Computational Transcription of Medieval Hebrew Manuscripts and Crowdsourcing their Corrections

We will present initial results on two computational projects on Medieval Hebrew manuscripts. The first, Sofer Mahir, applies an HTR (handwritten text recognition) pipeline constructed at Scripta-PSL to the major manuscripts of the classical compositions of the tannaitic period of Rabbinic Judaism.
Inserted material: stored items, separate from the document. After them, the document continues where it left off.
(* ===== verification/Cluster.v ===== *)
(** * Replication across the cluster ([src/src/gossip/mod.rs], every daemon together)

    Many daemons and the messages between them, each daemon running Gossip's
    handlers. The network keeps every message ever sent and may deliver any of them
    to anyone, any number of times and in any order, so losing, repeating and
    reordering are all covered. Two results: as long as changes are made where the
    newest configuration is, a version number identifies a configuration across the
    whole cluster; and rounds of syncs over a connected topology bring everyone to
    the newest one, in at most as many rounds as there are nodes. *)

From S2P Require Import Prelude NetAddr Dynamic Config State Messages Gossip.

(** ** Daemons and messages *)

Record Cluster := { cl_nodes : gmap string World; cl_sent : list Message }.

Definition put (id : string) (w : World) (msgs : list Message) (c : Cluster) : Cluster :=
  {| cl_nodes := <[id := w]> (cl_nodes c); cl_sent := cl_sent c ++ msgs |}.

Definition config_of (m : Message) : option DynamicConfig :=
  match m with Sync config _ | ConfigUpdate config => Some config | _ => None end.

(** A configuration some daemon runs or some message carries. *)
Definition held (c : Cluster) (dc : DynamicConfig) : Prop :=
  (exists id w, cl_nodes c !! id = Some w /\ w_dc w = dc)
  \/ (exists m, m ∈ cl_sent c /\ config_of m = Some dc).

(** [w] has the newest configuration there is, and room for another version. *)
Definition newest_at (c : Cluster) (w : World) : Prop :=
  (0 <= w_version w < u64_max)%Z /\ forall dc, held c dc -> (dc_version dc <= w_version w)%Z.

Section cluster.
Context `{MapIter} `{HttpCrate}.

(** A change (an admin request, an edit of the file found by the poll) is made at a
    daemon that is up to date; everything else happens in any order. A daemon may
    restart from its file when what it holds is still around, and its file may be
    edited or damaged at any time. *)
Inductive cstep : Cluster -> Cluster -> Prop :=
| CSync id w c : cl_nodes c !! id = Some w ->
    cstep c (put id w [on_wire (build_sync_msg (w_state w))] c)
| CAnnounce id w msg c : cl_nodes c !! id = Some w -> config_of msg = None -> cstep c (put id w [msg] c)
| CReceive id w save now peer msg c : cl_nodes c !! id = Some w -> msg ∈ cl_sent c ->
    cstep c (put id (handle_gossip_message save now peer msg w).1
               (option_list (on_wire <$> (handle_gossip_message save now peer msg w).2)) c)
| CReply id w save now addr reply c : cl_nodes c !! id = Some w -> reply ∈ cl_sent c ->
    cstep c (put id (handle_sync_reply save now addr reply w) [] c)
| CAdmin id w save cn op c : cl_nodes c !! id = Some w -> newest_at c w ->
    cstep c (put id (handle_admin_request save cn op w).1.1 (handle_admin_request save cn op w).2.*2 c)
| CPoll id w save c : cl_nodes c !! id = Some w -> newest_at c w ->
    cstep c (put id (config_poll save w).1 (config_poll save w).2.*2 c)
| CEdit id w disk c : cl_nodes c !! id = Some w ->
    cstep c (put id {| w_state := w_state w; w_disk := disk |} [] c)
| CRestart id w cfg path tls c : cl_nodes c !! id = Some w -> w_disk w = Some cfg ->
    held c (dynamic_config cfg) ->
    cstep c (put id {| w_state := new_state cfg path tls; w_disk := w_disk w |} [] c).

(** One version number, one configuration. *)
Definition agreed (c : Cluster) : Prop :=
  forall dc dc', held c dc -> held c dc' -> dc_version dc = dc_version dc' -> dc = dc'.

(** ** What the handlers do to the configuration *)

Lemma config_of_on_wire m : config_of (on_wire m) = config_of m.
Proof. by destruct m. Qed.
Definition shutdown `{MapIter} `{JsonText} (reads : list Z) (ack : nat) (exporter : option Exporter) (events : list Event)
    (s : SharedState) : Stopped :=
  let '(s, sent) := graceful_drain s in
  {| sd_state := s; sd_sent := sent; sd_drained := wait_zero reads;
     sd_exporter := (fun x => run (Flush_ ack :: events) x) <$> exporter |}.

(** ** What runs where *)

(** The ports of the loopback listeners a task opens. *)
Definition task_port (t : Task) : option Z :=
  match t with
  | RunApi port => Some port
  | RunHttpListener addr => addr ← parse_socket_addr addr;
      if is_loopback (sa_ip addr) || is_unspecified (sa_ip addr) then Some (sa_port addr) else None
  | _ => None
  end.

Lemma task_port_reserved c t p : t ∈ daemon_tasks c -> task_port t = Some p -> reserved_port c p.
Proof.
  unfold daemon_tasks, reserved_port. intros [->|Ht]%elem_of_cons Hp; [done|].
  assert (Hsub : mode c = Node \/ subscribes (mode c) = true) by (destruct (mode c); auto).
  destruct Hsub as [Hm|Hm].
  { rewrite Hm in Ht. unfold run_node in Ht. destruct (outbound_only c); repeat (apply elem_of_cons in Ht as [->|Ht]; [done|]);
      by apply not_elem_of_nil in Ht. }
  assert (Ht' : t ∈ run_subscribe c) by (by destruct (mode c)). clear Ht. unfold run_subscribe in Ht'.
  rewrite !elem_of_app in Ht'. destruct Ht' as [Ht|[Ht|[Ht|[Ht|[Ht|Ht]]]]].
  - repeat (apply elem_of_cons in Ht as [->|Ht]; [done|]); by apply not_elem_of_nil in Ht.
  - destruct (bool_decide _); repeat (apply elem_of_cons in Ht as [->|Ht]; [done|]); by apply not_elem_of_nil in Ht.
  - apply elem_of_cons in Ht as [->|Ht]; [left; split; [done|by injection Hp]|].
    apply list_elem_of_singleton in Ht as ->. done.
  - destruct (http_listen c) as [addr|] eqn:Hl; [|by apply not_elem_of_nil in Ht].
    apply list_elem_of_singleton in Ht as ->. cbn [task_port] in Hp.
    destruct (parse_socket_addr addr) as [a|] eqn:Ha; [|done]. simpl in Hp.
    destruct (_ || _) eqn:Hloop; [|done]. injection Hp as <-. right. exists addr, a. done.
  - repeat (apply elem_of_cons in Ht as [->|Ht]; [done|]); by apply not_elem_of_nil in Ht.
  - destruct (outbound_only c); apply list_elem_of_singleton in Ht as ->; done.
Qed.

Lemma start_daemon_ok ca_seed seed path loaded fs tr d :
  start_daemon ca_seed seed path loaded fs = (tr, Ok d) ->
  exists cfg, loaded = Some cfg /\ is_Some (tls_dir cfg) /\ d_state d = new_state cfg path true
    /\ d_tasks d = daemon_tasks cfg.
Proof.
  unfold start_daemon. destruct loaded as [cfg|]; [|done]. destruct (tls_dir cfg) as [dir|] eqn:Hdir; [|done].
  destruct (load_or_create _ _ _ _ _ _) as [tr' [m|e]]; [|done]. destruct (TlsContext_new m); [|done].
  destruct (match tracing cfg with Some _ => _ | None => _ end); [|done]. intros [= _ <-]. exists cfg. rewrite Hdir. by eauto.
Qed.

(** ** The file and the memory

    A daemon and its file agree: what it would load is what it runs. *)
Definition in_sync (w : World) : Prop := exists cfg, w_disk w = Some cfg /\ dynamic_config cfg = w_dc w.

(** A step of a daemon whose saves succeed. *)
Inductive saved_step `{MapIter} : World -> World -> Prop :=
| SvGossip now peer msg w : saved_step w (handle_gossip_message Saved now peer msg w).1
| SvReply now addr reply w : saved_step w (handle_sync_reply Saved now addr reply w)
| SvAdmin cn op w : saved_step w (handle_admin_request Saved cn op w).1.1
| SvPoll w : saved_step w (config_poll Saved w).1.

Lemma adopt_in_sync dc w : in_sync w -> in_sync (adopt_config Saved dc w).
Proof. intros (cfg & Hd & _). eexists. unfold adopt_config. cbn [w_disk]. rewrite Hd. by split. Qed.

Lemma nodes_in_sync {A} (f : gmap string NodeInfo -> A * gmap string NodeInfo) (changed : bool) w :
  in_sync w ->
  in_sync (let w1 := {| w_state := (update_known_nodes f (w_state w)).2; w_disk := w_disk w |} in
           if changed then persist_state Saved w1 else w1).
Proof.
  intros (cfg & Hd & Hc). destruct (update_known_nodes_frame f (w_state w)) as (Hdc & _). cbv zeta.
  destruct changed.
  - eexists. unfold persist_state. cbn [w_disk w_state]. rewrite Hd. by split.
  - exists cfg. split; [done|]. unfold w_dc in *. cbn [w_state]. congruence.
Qed.

Lemma merge_in_sync now config nodes contact w : in_sync w -> in_sync (merge_sync Saved now config nodes contact w).
Proof.
  intros Hs. unfold merge_sync. set (w1 := if (_ <? _)%Z then _ else w).
  assert (H1 : in_sync w1) by (unfold w1; destruct (_ <? _)%Z; [by apply adopt_in_sync|done]).
  set (f := fun kn => _). pose proof (fun b => nodes_in_sync f b w1 H1) as Hn.
  destruct (update_known_nodes f (w_state w1)) as [b s']. exact (Hn b).
Qed.

Lemma apply_in_sync now msg w : in_sync w -> in_sync (apply_message Saved now msg w).
Proof.
  intros Hs. destruct msg; try done; cbn [apply_message].
  - by apply merge_in_sync.
  - destruct (_ <? _)%Z; [by apply adopt_in_sync|done].
  - destruct (negb _); [done|]. pose proof (fun b => nodes_in_sync (node_join now id addr) b w Hs) as Hn.
    destruct (update_known_nodes _ _) as [b s']. exact (Hn b).
Qed.

Lemma saved_step_in_sync `{MapIter} w w' : in_sync w -> saved_step w w' -> in_sync w'.
Proof.
  intros Hs Hstep. destruct Hstep as [now peer msg w|now addr reply w|cn op w|w].
  - destruct msg; try (by apply apply_in_sync). by apply merge_in_sync.
  - destruct reply; try done. by apply merge_in_sync.
  - unfold handle_admin_request. destruct (negb _); [done|]. destruct (bool_decide _); [done|].
    pose proof (admin_mutation_version op (st_dynamic_config (w_state w))) as Hv.
    destruct (admin_mutation _ _) as [dc [v|err]]; destruct Hs as (cfg & Hd & Hc).
    + eexists. cbn [fst w_disk]. rewrite Hd. by split.
    + exists cfg. cbn [fst w_disk]. split; [done|]. unfold w_dc in *. cbn [w_state]. subst dc.
      by rewrite set_dynamic_config_id.
  - unfold config_poll. destruct (w_disk w) as [cfg|] eqn:Hd; [|done]. destruct (_ || _); [|done].
    by apply adopt_in_sync.
Qed.

(** ** Properties *)

(** What runs after a start. A daemon that starts loaded its file and has a TLS
    directory, refuses plain connections from then on, and answers from indexes built
    from it. It syncs and polls its file in every mode, checks health exactly
    when it hosts services, and either listens or, outbound-only, keeps reverse
    connections. If its file passes validation, no service's fixed local port is one
    the daemon's own loopback listeners take. *)
Theorem start_daemon_spec ca_seed seed path loaded fs tr d
    (Hstart : start_daemon ca_seed seed path loaded fs = (tr, Ok d)) :
  exists cfg, loaded = Some cfg /\ st_config (d_state d) = cfg /\ is_Some (tls_dir cfg)
  /\ st_tls (d_state d) = true /\ index_ok (d_state d) /\ st_dynamic_config (d_state d) = dynamic_config cfg
  /\ RunSyncLoop ∈ d_tasks d /\ RunConfigPollLoop ∈ d_tasks d
  /\ (RunHealthChecks ∈ d_tasks d <-> mode cfg <> Subscribe)
  /\ (RunListener (bind cfg) ∈ d_tasks d <-> outbound_only cfg = false)
  /\ (RunReversePoolLoop ∈ d_tasks d <-> outbound_only cfg = true)
  /\ (validate cfg = Ok tt -> forall svc t p, svc ∈ all_services (dynamic_config cfg) ->
        svc_local_port svc = Some p -> t ∈ d_tasks d -> task_port t <> Some p).
Proof.
  destruct (start_daemon_ok _ _ _ _ _ _ _ Hstart) as (cfg & -> & Htls & Hstate & Htasks).
  exists cfg. rewrite Hstate, Htasks. do 5 (split; [done|]). split; [done|].
  split_and!; try (unfold daemon_tasks, run_node, run_subscribe;
    destruct (mode cfg), (outbound_only cfg), (http_listen cfg); set_solver).
  intros [_ _ _ _ _ _ Hport _ _ _]%validate_accepts svc t p Hsvc Hp Ht Htp.
  apply (Hport svc p Hsvc Hp). by eapply task_port_reserved.
Qed.

(** C21: A crash loses no acknowledged change. A daemon in step with its file, whose
    saves succeed, stays in step through any sequence of messages, syncs, admin
    requests and polls; started again from that file it runs the very configuration
    it ran, with the same indexes, hence at the version it last acknowledged. *)
Theorem restart_resumes `{MapIter} w w' ca_seed seed path fs tr d
    (Hsync : in_sync w) (Hsteps : steps saved_step w w')
    (Hstart : start_daemon ca_seed seed path (w_disk w') fs = (tr, Ok d)) :
  st_dynamic_config (d_state d) = w_dc w'
  /\ (index_ok (w_state w') -> st_service_index (d_state d) = st_service_index (w_state w')
        /\ st_routes (d_state d) = st_routes (w_state w')).
Proof.
  assert (Hs : in_sync w') by (eapply (steps_invariant saved_step in_sync); eauto using saved_step_in_sync).
  destruct Hs as (cfg & Hd & Hc). destruct (start_daemon_ok _ _ _ _ _ _ _ Hstart) as (cfg' & Hl & _ & -> & _).
  rewrite Hd in Hl. injection Hl as <-. split; [exact Hc|]. intros [Hi Hr]. rewrite Hi, Hr. simpl. by rewrite Hc.
Qed.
In the frame of the second project, Tikkoun Sofrim, which applies the pipeline to manuscripts of early Medieval Tanhuma-Yelamdenu Midrashim, we have developed a crowdsourcing platform that permits citizen scientists to suggest corrections to the automatic transcription.

Speakers

Daniel Stökl Ben Ezra
Daniel Stökl Ben Ezra
Research Professor École Pratique des Hautes Études (EPHE), Paris

A graduate of the Hebrew University of Jerusalem (2001), Daniel Stökl Ben Ezra is research professor of Ancient Hebrew and Aramaic since 2011. His main work concerns Dead Sea Scrolls (Qumran, Stuttgart: UTB 2016) and early Rabbinic literature (editions.erabbinica.org with Hayim Lapin) as well as Jewish-Christian relations: Impact of Yom Kippur on Early Christianity (Tübingen: Mohr-Siebeck 2003). He has been director of the digital humanities programme at the EPHE (2013-2018) and is currently director of the Scripta-numérique project of PSL creating a VRE combining AI (computer vision, NLP, machine learning) and DH for the studying of manuscripts and inscriptions.